- Born: June 19, 1845 Mexico
- Died: August 22, 1922 (aged 77) Albany, New York, US
- Place of burial: Green Hill Cemetery Amsterdam, New York, US
- Allegiance: United States of America Union
- Branch: United States Army Union Army
- Service years: 1864 - 1865
- Rank: Private
- Unit: Company K, 142nd Regiment New York Volunteer Infantry
- Conflicts: American Civil War Second Battle of Fort Fisher
- Awards: Medal of Honor

= Bruce Anderson (soldier) =

American Union Army soldier

 Bruce Anderson (June 19, 1845 – August 22, 1922) was an African American Union Army soldier in the American Civil War and a recipient of America's highest military decoration, the Medal of Honor, for his actions during the Second Battle of Fort Fisher.

After working as a farmer in New York, Anderson joined the military to fight in the Civil War. He volunteered with a group of other soldiers to dismantle a palisade blocking his unit's advance. After completing the mission and destroying the palisade, Anderson and twelve others were recommended for the Medal of Honor, but the paperwork was lost.
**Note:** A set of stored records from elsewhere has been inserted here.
(* ===== verification/IO.v ===== *)
(** * [io.Writer], [io.Reader] and [encoding/binary]

    What the protocols use of Go's streams: a writer that may fail at any call
    and accept part of the bytes, a reader that delivers the bytes of a
    connection in chunks of any size, [io.ReadFull], [binary.Read] and
    [binary.Write] of an [int64]. *)
From S2P Require Import Prelude Words.

(** ** Writers *)

(** [faults k = Some (e, n)]: the [k]-th call returns [e] after [n] bytes. *)
Record sink := {
  written : list Z;
  calls : nat;
  faults : nat → option (error * nat)
}.

Definition new_sink : sink := {| written := []; calls := 0; faults := λ _, None |}.

Definition Write (w : sink) (p : list Z) : option error * sink :=
  match faults w (calls w) with
  | Some (e, n) =>
      (Some e, {| written := written w ++ take n p; calls := S (calls w); faults := faults w |})
  | None => (None, {| written := written w ++ p; calls := S (calls w); faults := faults w |})
  end.

(** ** Readers *)

(** The reader delivers [chunks] one by one, then [final] for ever. *)
Record source := {
  chunks : list (list Z);
  final : error
}.

(** [r.Read(buf)] with [len(buf) = n]: the bytes read, the error. *)
Definition Read (r : source) (n : nat) : list Z * option error * source :=
  match chunks r with
  | [] => ([], Some (final r), r)
  | c :: cs =>
      if bool_decide (length c ≤ n)%nat
      then (c, None, {| chunks := cs; final := final r |})
      else (take n c, None, {| chunks := drop n c :: cs; final := final r |})
  end.

(** The loop of [io.ReadFull]: [got] bytes are already there. *)
Fixpoint read_full (cs : list (list Z)) (final : error) (got n : nat)
    : list Z * option error * list (list Z) :=
  match n with
  | O => ([], None, cs)
  | _ =>
      match cs with
      | [] => ([], Some (if bool_decide (final = EOF ∧ got ≠ O) then ErrUnexpectedEOF else final), [])
      | c :: cs =>
          if bool_decide (length c ≤ n)%nat
          then
            let '(bs, e, rest) := read_full cs final (got + length c) (n - length c) in
            (c ++ bs, e, rest)
          else (take n c, None, drop n c :: cs)
      end
  end.

Definition ReadFull (r : source) (n : nat) : list Z * option error * source :=
  let '(bs, e, cs) := read_full (chunks r) (final r) 0 n in
  (bs, e, {| chunks := cs; final := final r |}).

(** [binary.Read(r, binary.BigEndian, &v)] and [binary.Write] of an [int64]. *)
Definition binary_Read_int64 (r : source) : res (Z * source) :=
  match ReadFull r 8 with
  | (bs, None, r) => Ok (to_int64 (be_get bs), r)
  | (_, Some e, _) => Err e
  end.

Definition binary_Write_int64 (w : sink) (n : Z) : option error * sink := Write w (be_put 8 n).

(** The bytes that are still to be read. *)
Definition pending (r : source) : list Z := concat (chunks r).

(** * Lemmas *)
Lemma Write_ok w p :
  faults w (calls w) = None →
  Write w p = (None, {| written := written w ++ p; calls := S (calls w); faults := faults w |}).
Proof. unfold Write. by intros ->. Qed.

(** A writer that never fails. *)
Definition faultless (w : sink) : Prop := ∀ k, faults w k = None.

Lemma Write_faultless w p :
  faultless w → ∃ w', Write w p = (None, w') ∧ faultless w' ∧ written w' = written w ++ p.
Proof. intros Hw. rewrite Write_ok by apply Hw. by eexists. Qed.

Lemma read_full_spec cs final got n :
  (n ≤ length (concat cs))%nat →
  ∃ rest, read_full cs final got n = (take n (concat cs), None, rest) ∧
    concat rest = drop n (concat cs).
Proof.
  revert got n. induction cs as [|c cs IH]; intros got [|n] Hn; cbn [read_full concat] in *.
  - by exists [].
  - cbn in Hn. lia.
  - by exists (c :: cs).
  - rewrite length_app in Hn. case_bool_decide as Hc.
    + destruct (IH (got + length c)%nat (S n - length c)%nat) as (rest & -> & Hr); [lia|].
      exists rest. rewrite take_app_ge, drop_app_ge by lia. done.
    + exists (drop (S n) c :: cs). cbn [concat].
      by rewrite take_app_le, drop_app_le by lia.
Qed.

Lemma ReadFull_spec r n :
  (n ≤ length (pending r))%nat →
  ∃ r', ReadFull r n = (take n (pending r), None, r') ∧ final r' = final r ∧
    pending r' = drop n (pending r).
Proof.
  intros Hn. unfold ReadFull. destruct (read_full_spec (chunks r) (final r) 0 n Hn) as (rest & -> & Hr).
  by eexists.
Qed.

(** Too few bytes: an error, whatever the chunks. *)
Lemma read_full_short cs final got n :
  (length (concat cs) < n)%nat → ∃ bs e, read_full cs final got n = (bs, Some e, []).
Proof.
  revert got n. induction cs as [|c cs IH]; intros got [|n] Hn; cbn [read_full concat] in *.
  - cbn in Hn. lia.
  - by eexists _, _.
  - lia.
  - rewrite length_app in Hn. rewrite bool_decide_true by lia.
    destruct (IH (got + length c)%nat (S n - length c)%nat) as (bs & e & ->); [lia|]. by eexists _, _.
Qed.

Lemma ReadFull_short r n :
  (length (pending r) < n)%nat →
  ∃ bs e, ReadFull r n = (bs, Some e, {| chunks := []; final := final r |}).
Proof.
  intros Hn. unfold ReadFull. destruct (read_full_short (chunks r) (final r) 0 n Hn) as (bs & e & ->).
  by eexists _, _.
Qed.

(** [binary.Read] gives back what [binary.Write] wrote, however the bytes are cut. *)
Lemma binary_int64_roundtrip r v rest :
  - 2 ^ 63 ≤ v < 2 ^ 63 → pending r = be_put 8 v ++ rest →
  ∃ r', binary_Read_int64 r = Ok (v, r') ∧ pending r' = rest ∧ final r' = final r.
Proof.
  intros Hv Hp. destruct (ReadFull_spec r 8) as (r' & E & Hf & Hr).
  { rewrite Hp, length_app, length_be_put. lia. }
  unfold binary_Read_int64. rewrite E, Hp, take_app_length' by (by rewrite length_be_put).
  rewrite int64_be_roundtrip by done. exists r'. split; [done|].
  split; [|done]. by rewrite Hr, Hp, drop_app_length' by (by rewrite length_be_put).
Qed.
Anderson hired an attorney to get the Medal, and he and two other soldiers received it in 1914.

He is one of three namesakes of Fort A.P. Hill, an Army installation in Bowling Green, Virginia, alongside Lieutenant Colonel Edward Hill and First Sergeant Robert Pinn, having originally named after Confederate lieutenant general A. P. Hill and later renamed after Mary Edwards Walker.

==Biography==
Anderson was born June 19, 1845, in Mexico City but by the beginning of the Civil War was working as a farmer in New York. He enlisted for service in the military from Schenectady on August 31, 1864, as a private in Company K, 142nd New York Volunteer Infantry. Anderson has the unusual, but not unique, distinction of being an African American soldier who served in a white Civil War regiment.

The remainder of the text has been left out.